Exercise –
Given the entries that follow, write out exactly the lines starting at the one containing "(** C1 fails" and ending at the one containing "mkPoint 2 6 ] /\", both ends included, and only those.

Information given –
(** * Shader IR lowering passes: copy splitting and subroutine lowering

    A shallow embedding of two Mesa passes,

    - [nir_split_var_copies] (src/mesalib/src/compiler/nir/nir_split_var_copies.c)
    - [lower_subroutine]     (lower_subroutine.cpp, src/unnamed/part_000)

    together with the properties their specification states about them.
    The definitions come first, in the modules [Glsl], [Nir] and [Ir];
    the properties follow them. *)

From Stdlib Require Import List ZArith Bool Arith Lia String.
Import ListNotations.

Set Warnings "-register-all".

(* ================================================================== *)
(** ** Outcomes of fallible code

    The C code guards its invariants with [assert] and, in one place,
    dereferences a pointer that may be null.  Both are modelled as
    outcomes distinct from a normal return, and distinct from the
    exhaustion of the fuel that bounds the recursion of the model. *)

Inductive outcome (A : Type) : Type :=
| Done (a : A)
| AssertFailed
| NullDeref
| OutOfFuel.

Arguments Done {A} a.
Arguments AssertFailed {A}.
Arguments NullDeref {A}.
Arguments OutOfFuel {A}.

Definition bind {A B : Type} (m : outcome A) (k : A -> outcome B) : outcome B :=
  match m with
  | Done a => k a
  | AssertFailed => AssertFailed
  | NullDeref => NullDeref
  | OutOfFuel => OutOfFuel
  end.
(** * The claims of the specification *)

(** ** A rejected rotation *)

(** C1 fails on the code.  In [barAtLeftWall], a state of a game in play, the
    rotated bar leaves the grid; [ROTATE] then falls through to the branch of
    [PAUSE] and returns the state with [gamePaused] set, not the state
    itself. *)
Theorem rejected_rotation_pauses :
  let w := mkWorld barAtLeftWall (inject_Z Constants.TICK_RATE_MS) in
  reachable I_ w /\
  rotateBlock (block barAtLeftWall) (currentBlockType barAtLeftWall)
    = [ mkPoint (-1) 6; mkPoint 0 6; mkPoint 1 6; mkPoint 2 6 ] /\
  isOutOfBound (rotateBlock (block barAtLeftWall) (currentBlockType barAtLeftWall)) = true /\
  gamePaused barAtLeftWall = false /\
  reduce I_ w ROTATE
    = Some (mkWorld (withGamePaused true barAtLeftWall) (inject_Z Constants.TICK_RATE_MS)) /\
  reduce I_ w ROTATE <> Some w.
Proof.
  split; [eapply run_reachable; [apply reachable_init | apply barAtLeftWall_run] |].
  repeat (split; [reflexivity |]). discriminate.
Qed.

(** ** The counter of cleared rows and the tick interval *)

(** C2 fails on the code.  The tick that clears the completed bottom row of
    [rowCompleting], a state of a game in play, adds ten to the score and one
    to the level but leaves the counter of cleared rows at [0]: the interval
    recomputed from it is still the base rate, not the faster one. *)
Theorem tick_forgets_cleared_rows :
  exists updatedGrid updatedGameGrid s',
    reachable I_ (mkWorld rowCompleting (inject_Z Constants.TICK_RATE_MS)) /\
    stampBlock rowCompleting = Some (updatedGrid, updatedGameGrid) /\
    fullRows updatedGrid = 1 /\
    tick O_ I_ rowCompleting = Some s' /\
    score s' = score rowCompleting + 10 /\
    currentLevel s' = currentLevel rowCompleting + 1 /\
    clearedRows rowCompleting = 0 /\
    clearedRows s' = 0 /\
    reduce I_ (mkWorld rowCompleting (inject_Z Constants.TICK_RATE_MS)) (TICK O_ I_)
      = Some (mkWorld s' (inject_Z Constants.TICK_RATE_MS)) /\
    (getTickRate (clearedRows s') == inject_Z Constants.TICK_RATE_MS)%Q /\
    ~ (getTickRate (clearedRows s') == inject_Z Constants.TICK_RATE_MS * 0.1)%Q.
Proof.
  destruct (stampBlock rowCompleting) as [[ug ugg] |] eqn:Hst; [| discriminate Hst].
  destruct (tick O_ I_ rowCompleting) as [s' |] eqn:Ht; [| discriminate Ht].
  exists ug, ugg, s'.
  split; [eapply run_reachable; [apply reachable_init | apply rowCompleting_run] |].
  injection Hst as <- <-. injection Ht as <-.
  repeat (split; [reflexivity |]).
  intros H. vm_compute in H. discriminate H.
Qed.
(** * Segmentation metrics of pyannote.metrics: a shallow embedding

    This file embeds [pyannote/metrics/segmentation.py] and proves
    properties of its two engines: the greedy boundary matcher behind
    [SegmentationPrecision] / [SegmentationRecall], and the gap filler and
    co-occurrence scorer behind [SegmentationCoverage] /
    [SegmentationPurity].

    Conventions of the embedding.
    - Python numbers (timestamps, durations, counts, rates) are rationals
      [Q]; they are only ever compared ([Qle_bool], [Qeq_bool]), so the
      embedding does not depend on the representative of a rational.
      Rounding of floating-point arithmetic is not modelled.
    - A numpy cell is a rational or [np.inf] (type [fl]).
    - Exceptions are values of [exn]; a computation that may raise has type
      [result A].
    - The module relies on Python 2 division ([from __future__ import
      division] is absent): [k / M] on integers is floor division. *)

From Stdlib Require Import QArith Qabs Qminmax Lqa ZArith Lia.
From stdpp Require Import base option list sorting gmap strings pretty.

Local Close Scope Q_scope.
Local Open Scope Z_scope.
Local Open Scope nat_scope.

(** ** Exceptions *)

Inductive exn : Set :=
| ValueError
| TypeError
| IndexError
| KeyError
| ZeroDivisionError.

Inductive result (A : Type) : Type :=
| Ok (a : A)
| Raise (e : exn).
Arguments Ok {A} a.
Arguments Raise {A} e.

Definition rbind {A B : Type} (r : result A) (k : A -> result B) : result B :=
  match r with
  | Ok a => k a
  | Raise e => Raise e
  end.

Notation "'do' x <- r ; k" := (rbind r (fun x => k))
  (at level 10, x name, r at level 100, k at level 200).

(** A Python [for] loop over the list [l], threading the state [s] through
    a body that may raise. *)
Fixpoint for_each {A S : Type} (body : A -> S -> result S) (l : list A) (s : S)
  : result S :=
  match l with
  | [] => Ok s
  | x :: l' => do s' <- body x s; for_each body l' s'
  end.

(** [enumerate(l)]. *)
Definition enumerate {A : Type} (l : list A) : list (nat * A) :=
  imap (fun i x => (i, x)) l.

(** [l[:-1]]: all elements but the last (the empty list stays empty). *)
Definition but_last {A : Type} (l : list A) : list A := removelast l.

(** ** Rational comparisons as booleans *)

Definition Qltb (x y : Q) : bool := negb (Qle_bool y x).

(** A set of numbers, kept as the sorted list of its distinct elements
    (what [sorted] returns on a Python [set] of timestamps): insertion. *)
Fixpoint insert_sorted (x : Q) (l : list Q) : list Q :=
  match l with
  | [] => [x]
  | y :: l' =>
      if Qeq_bool x y then l
      else if Qltb x y then x :: l
      else y :: insert_sorted x l'
  end.

(** * numpy: two-dimensional arrays of numbers

    numpy keeps the shape of an array apart from its cells: an array
    without rows still has a number of columns.  [shape] is the pair
    (rows, columns) and [cells] lists the rows. *)

Record ndarray : Type := mkArray { shape : nat * nat; cells : list (list Q) }.

(** * pyannote.core: segments, timelines, annotations

    pyannote.core is a separate package; the definitions of this module
    follow the data model and the external interfaces of the specification
    (sections 3 and 6). *)

Module Core.

(** Modelled from the spec: the Interval of pyannote.core (class
    [Segment]), an ordered pair of timestamps. *)
Record Segment : Type := mkSegment { seg_start : Q; seg_end : Q }.

(** Modelled from the spec: [segment.duration], [end - start]; an empty
    segment (no positive length) has duration [0]. *)
Definition duration (s : Segment) : Q :=
  if Qltb (seg_start s) (seg_end s) then (seg_end s - seg_start s)%Q else 0%Q.

(** Modelled from the spec: a remainder is kept by a crop when it has a
    positive length ([bool(segment)]). *)
Definition nonempty (s : Segment) : bool := Qltb (seg_start s) (seg_end s).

Response to this exercise –
(** C1 fails on the code.  In [barAtLeftWall], a state of a game in play, the
    rotated bar leaves the grid; [ROTATE] then falls through to the branch of
    [PAUSE] and returns the state with [gamePaused] set, not the state
    itself. *)
Theorem rejected_rotation_pauses :
  let w := mkWorld barAtLeftWall (inject_Z Constants.TICK_RATE_MS) in
  reachable I_ w /\
  rotateBlock (block barAtLeftWall) (currentBlockType barAtLeftWall)
    = [ mkPoint (-1) 6; mkPoint 0 6; mkPoint 1 6; mkPoint 2 6 ] /\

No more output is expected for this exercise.